#### What the task requires:
From the entries below, copy exactly the lines from the one that contains "if count <=?" through the one that contains "if negb (length", both included, and only those.

#### Entries shown:

Definition validate_shard_count (count : Z) : outcome ShardingConfigError.t unit :=
  if count <? MIN_SHARD_COUNT then Err (ShardingConfigError.ShardCountTooLow MIN_SHARD_COUNT)
  else if negb (is_power_of_two count)
  then Err (ShardingConfigError.ShardCountMustBePowerOfTwo count)
  else Ok tt.

Definition ShardingConfig_default : ShardingConfig :=
  {| shard_count := DEFAULT_INITIAL_SHARD_COUNT |}.

Definition ShardingConfig_new (count : Z) : outcome ShardingConfigError.t ShardingConfig :=
  validate_shard_count count;;
  Ok {| shard_count := count |}.

Definition apply_governance_update (config : ShardingConfig) (new_shard_count : Z) :
  outcome ShardingConfigError.t ShardingConfig :=
  validate_shard_count new_shard_count;;
  Ok {| shard_count := new_shard_count |}.

(** ** State *)

Record ShardCommitteeAssignment := {
  asg_epoch : Z;
  asg_shard_id : Z;
  validator_addresses : list bytes;
}.

Record ShardStateRoot := {
  root_epoch : Z;
  root_shard_id : Z;
  state_root : bytes;
}.

Record BeaconChain := {
  config : ShardingConfig;
  validators : list Validator;
  current_epoch : Z;
  shard_committees : list ShardCommitteeAssignment;
  shard_state_roots : list ShardStateRoot;
}.

Module BeaconChainError.
Inductive t :=
| InvalidShardId (shard_id shard_count : Z)
| InvalidStateRootLength (expected provided : Z).
End BeaconChainError.

Definition validate_shard_id (shard_id count : Z) : outcome BeaconChainError.t unit :=
  if count <=? shard_id then Err (BeaconChainError.InvalidShardId shard_id count) else Ok tt.

Definition validate_state_root_length (root : bytes) : outcome BeaconChainError.t unit :=
  if negb (length root =? SHARD_STATE_ROOT_LENGTH)%nat
  then Err (BeaconChainError.InvalidStateRootLength (Z.of_nat SHARD_STATE_ROOT_LENGTH)
              (Z.of_nat (length root)))
  else Ok tt.

(** ** Validators and committees *)

Definition validator_cmp (left right : Validator) : comparison :=
  cmp_then
    (cmp_then (bytes_cmp (val_address left) (val_address right))
       (val_stake left ?= val_stake right))
    (val_locked_until left ?= val_locked_until right).

Definition sort_validators (l : list Validator) : list Validator := sort_by validator_cmp l.

(** The order of the shuffle: by score, then by address. *)
Definition score_cmp (epoch : Z) (left right : Validator) : comparison :=
  cmp_then
    (assignment_score epoch (val_address left) ?= assignment_score epoch (val_address right))
    (bytes_cmp (val_address left) (val_address right)).

Definition push_address (address : bytes) (a : ShardCommitteeAssignment) :
  ShardCommitteeAssignment := {|
  asg_epoch := asg_epoch a; asg_shard_id := asg_shard_id a;
  validator_addresses := validator_addresses a ++ [address] |}.

(** [assignments[i].validator_addresses.push(address)] *)
Definition push_at {E} (i : nat) (address : bytes) (l : list ShardCommitteeAssignment) :
  outcome E (list ShardCommitteeAssignment) :=
  a ← expect (l !! i);
  Ok (<[i := push_address address a]> l).

(** The loop over [shuffled_validators.into_iter().enumerate()]; [%] panics
    when there are no shards. *)
Fixpoint assign_loop {E} (count : Z) (index : Z) (shuffled : list Validator)
    (assignments : list ShardCommitteeAssignment) : outcome E (list ShardCommitteeAssignment) :=
  match shuffled with
  | [] => Ok assignments
  | v :: shuffled' =>
      if count =? 0 then Panic
      else
        assignments' ← push_at (Z.to_nat (index mod count)) (val_address v) assignments;
        assign_loop count (index + 1) shuffled' assignments'
  end.
(** Converting back conserves funds and consumes the
    note: an accepted request opens, with a non-zero key, a commitment that
    is tracked by the account and in the tree, the balance grows by exactly
    its value, one occurrence of it leaves both lists, and, when the account
    tracked it once, no later request for it is accepted on that account. *)
Theorem anon_to_public_spec `{Sha256} account r current conv :
  convert_anon_to_public account r current = Ok conv ->
  let c := compute_commitment (a2p_amount r)
             (derive_note_recipient_public_key (a2p_spending_private_key r)) (a2p_blinding r) in
  let account' := a2p_account conv in
  acct_balance account' = acct_balance account + a2p_amount r /\ acct_balance account' < 2 ^ 64 /\
  a2p_amount r <> 0 /\ acct_nonce account' = acct_nonce account /\
  note_commitments (acct_anonymous_state account) ≡ₚ
    c :: note_commitments (acct_anonymous_state account') /\
  (exists rest, current ≡ₚ c :: rest /\
     note_root (E := ConversionError.t) (from_commitments rest) = Ok (a2p_merkle_root conv)) /\
  (NoDup (note_commitments (acct_anonymous_state account)) ->
   forall r' current' conv', a2p_amount r' = a2p_amount r ->
     a2p_spending_private_key r' = a2p_spending_private_key r ->
     a2p_blinding r' = a2p_blinding r ->
     convert_anon_to_public account' r' current' <> Ok conv').
Proof.
  intros E c account'.
  apply convert_anon_to_public_Ok in E as (A & K & B & L & V & R & i & j & Pi & Pj & ->).
  apply position_eq in Pi, Pj. unfold a2p_commitment in Pi, Pj. fold c in Pi, Pj.
  subst account'. cbn [a2p_account a2p_merkle_root with_funds acct_balance acct_nonce
    acct_anonymous_state note_commitments].
  assert (forall l k, l !! k = Some c -> l ≡ₚ c :: delete k l) as Del.
  { intros l k Lk. by apply delete_Permutation. }
  split; [done|]. split; [lia|]. split; [done|]. split; [done|]. split; [by apply Del|]. split.
  { exists (delete j current). split; [by apply Del|apply note_root_Ok]. }
  intros ND r' current' conv' Ea Es Eb E.
  apply convert_anon_to_public_Ok in E as (_ & _ & _ & _ & _ & _ & i' & j' & Pi' & _).
  cbn [with_funds acct_anonymous_state note_commitments] in Pi'. apply position_eq in Pi'.
  unfold a2p_commitment in Pi'. rewrite Ea, Es, Eb in Pi'. fold c in Pi'.
  rewrite (Del _ _ Pi) in ND. apply NoDup_cons in ND as [NI _]. apply NI.
  by eapply list_elem_of_lookup_2.
Qed.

#### Task result:
  if count <=? shard_id then Err (BeaconChainError.InvalidShardId shard_id count) else Ok tt.

Definition validate_state_root_length (root : bytes) : outcome BeaconChainError.t unit :=
  if negb (length root =? SHARD_STATE_ROOT_LENGTH)%nat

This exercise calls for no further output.